[ACTION ITEM]:
Copy the data exactly from the line that contains "monad where the" through the line that contains "length of a", keeping both end lines and leaving out everything else.

TASK DATA Start Marker

(* ===== verification/Prelude.v ===== *)
(** * A verification library for mnemos

    mnemos is a Redis-compatible server in C++23 with two satellite programs
    that talk to it over its own protocol: an MCP server for language models and a
    Kafka broker. This library models the program function by function and proves that
    its parts do what they promise. File names below are under [src/] of the
    repository (the tree that holds [core/], [net/], [server/], ...).

    ** The program and its parts

    Bytes from a client reach [Server::readFromClient], which appends them to the
    client's query buffer; [RequestParser] cuts the buffer into commands;
    [Server::dispatch] finds the command in the command table, checks it (arity,
    subscriber mode, MULTI) and runs its handler; a handler reads and changes
    the client's database through [Database], whose values are [Value] objects
    in one of several encodings (listpack, intset, hash table, quicklist, skip
    list), writes its reply with [ReplyWriter] and announces the keys it changed,
    which touches watching transactions and, if configured, publishes keyspace
    events. Snapshots serialise the databases in the RDB format; DUMP and
    RESTORE serialise one value. The MCP server and the Kafka broker are
    clients: they send commands and parse replies with [RespClient].

    ** Files and what they model

    The order is that of dependency; each file opens with its own description.

    - shared: [Prelude.v] (this file: machine integers as [Z] with their wrap-around, byte
      strings as lists of [Z], little- and big-endian codes, the [mnemos] hint
      database, list lemmas), [Order.v] (byte order), [Double.v] (IEEE doubles as
      bit patterns), [Strtod.v] (the C library's strtod);
    - data structures: [Encoding.v], [Strings.v] (core/encoding, core/strings: integer parse,
      glob matcher), [Dtoa.v] (core/dtoa: grisu2), [IntSet.v], [Listpack.v], [Dict.v]
      behind the interface [MapSpec.v] (core/dict.h), [SkipList.v], and the value types on
      top: [Limits.v], [HashValue.v], [SetValue.v], [ListValue.v], [ZSetValue.v]
      (core/collections), [Object.v] (core/object);
    - protocol: [Resp.v] (requests), [Reply.v] (replies, both protocol versions),
      [Connection.v] (the read path of a client), [RespClient.v] (client/resp_client);
    - server: [Db.v] (server/db: keys with deadlines), [Notify.v] (notification flags),
      [PubSub.v] (subscriptions and delivery), [CommandTable.v] (the registry), [Command.v]
      (what a handler runs in: a state monad whose failure is undefined behaviour),
      [Keyspace.v] (the abstract keyspace and the weakest-precondition rules in which handlers are
      verified), one file per command family ([StringCommands.v], [HashCommands.v],
      [ListCommands.v], [SetCommands.v], [KeyspaceCommands.v], [ZSetCommands.v],
      [ZSetAlgebra.v], [PersistCommands.v]), [Commands.v] (all of them behind the registry, and
      sessions of many requests), [Transaction.v] (dispatch, MULTI/EXEC, WATCH),
      [ServerCommands.v] (the commands of server_commands that read or empty the databases:
      DBSIZE, FLUSHDB, FLUSHALL, OBJECT, MEMORY, DEBUG, the memory estimate of
      core/object), [AdminCommands.v] (commands/connection: PING, ECHO, SELECT, HELLO,
      AUTH, CLIENT, QUIT, RESET, and the reports of server_commands: INFO, CONFIG,
      COMMAND, TIME, LASTSAVE, SHUTDOWN) and [PubSubCommands.v] (PUBLISH, SPUBLISH, PUBSUB);
    - persistence: [Lzf.v], [Rdb.v], [RdbObject.v], [RdbFile.v] (persist/rdb: compression,
      primitives, values, files), [Persistence.v] (server/persistence);
    - MCP: [Json.v] (mcp/json), [McpProtocol.v] (mcp/protocol, over an interface to the tools),
      [McpTools.v] (mcp/tools, the instance), [McpMain.v] (mcp/main: flags and the stdio loop);
    - Kafka: [KafkaWriter.v], [KafkaWire.v] (kafka/wire), [KafkaRecords.v] (kafka/records),
      [KafkaLog.v] (kafka/log, over an interface to the server), [KafkaBroker.v] (kafka/broker).


    ** How the model relates to the code

    A function of the source is a definition of the same name; state is passed
    explicitly, in records with the fields of the class, or through a small
    monad where the source threads state and failure through many calls ([Command],
    the reader of [KafkaWire], the handlers of [KafkaBroker]). Integers keep their width ([u8],
    [i32], [u64], ... wrap). A result [None] of an operation is a failure the
    language leaves undefined (an index out of bounds, a dangling pointer, a signed
    overflow, a shift by too much) or a loop that does not end; theorems that say
    an operation returns [Some] therefore say that none of these happens.
    Loops that are not structural take fuel: the fuel is computed from the input (the
    length of a buffer for parsers, the number of entries for scans and
    rehashing, 64 turns for a binary search over 63-bit offsets, ten bytes for a varint,
    the page limit for the SCAN walk of the MCP tools), and the theorems show that it is never
    exhausted. Hash tables, the tools behind the MCP session and the server
    behind the Kafka log are type classes: what a client relies on is the class
    of laws ([MapLaws], [ToolLaws], [RespLaws]), and instances discharge it.

    What the program takes from its surroundings is an argument: the handler of an ordinary
    command in [Transaction.v]; random bits of skip lists and of random picks; clocks;
    what [write], [fork], [waitpid], [rename], [recv], [send], the resolver and [connect]
    return, and whether the process ignores SIGPIPE; the sizes at which [std::string]
    and [std::vector::reserve] throw; the sign of [char]; the value of a
    double-to-integer conversion that is out of range.

    Where a theorem has a side condition, the comment above it says so. Two
    are shared by many: the specification of a command is defined (it is not
    where the code overflows a signed integer), and the announcements compared
    are those the handlers make, not the new and expired events the database
    raises when it adds a key or notices an expired one.

    ** What the theorems show

    - Refinement of simple mathematical objects: hash table and finite map (also
      during incremental rehashing), listpack and list, skip list and sorted list,
      sorted set and sorted map, database and map with deadlines, each command
      family and the abstract keyspace, and a whole session on many databases.
    - Round trips: doubles through text, listpack lengths, requests and replies on the wire,
      record batches, LZF, values through DUMP and RESTORE, databases through a snapshot,
      JSON through its text, records from a Kafka producer to a consumer.
    - Safety and invariants: subscriptions recorded in the registry and in the
      clients agree; EXEC runs its queue only if no watched key was modified; a save that
      fails leaves the previous snapshot; a damaged DUMP payload is rejected; a
      read-only MCP session never sends a command that writes or administers;
      readers never leave their buffers.
    - Liveness and equivalence: a SCAN returns every key that stays; every pipelined command is
      executed; how the network fragments a stream is invisible to commands and
      to replies; every JSON-RPC request line is answered; the iterative glob matcher accepts the
      language of a pattern whose brackets are closed; without the password only
      commands open to everyone run; a transaction that watches an existing key
      sees FLUSHALL.

    ** Not modelled

    - INCRBYFLOAT and HINCRBYFLOAT: [long double] arithmetic and its formatting;
    - the event loop (net/event_loop: epoll, kqueue, timers), accepting connections,
      flushing output buffers, and [main.cpp]: operating system calls around the
      modelled parts;
    - failing allocations, except where a size comes from untrusted bytes: in the RDB
      reader and in the client's parser of aggregate replies;
    - text written to standard error.

    This file: machine integers, byte strings and shared list lemmas. *)

From Stdlib Require Import ZArith Lia.
From stdpp Require Import base list numbers gmap sorting strings.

TASK DATA End Marker

[SOLVED PROBLEM]:
    monad where the source threads state and failure through many calls ([Command],
    the reader of [KafkaWire], the handlers of [KafkaBroker]). Integers keep their width ([u8],
    [i32], [u64], ... wrap). A result [None] of an operation is a failure the
    language leaves undefined (an index out of bounds, a dangling pointer, a signed
    overflow, a shift by too much) or a loop that does not end; theorems that say
    an operation returns [Some] therefore say that none of these happens.
    Loops that are not structural take fuel: the fuel is computed from the input (the
    length of a buffer for parsers, the number of entries for scans and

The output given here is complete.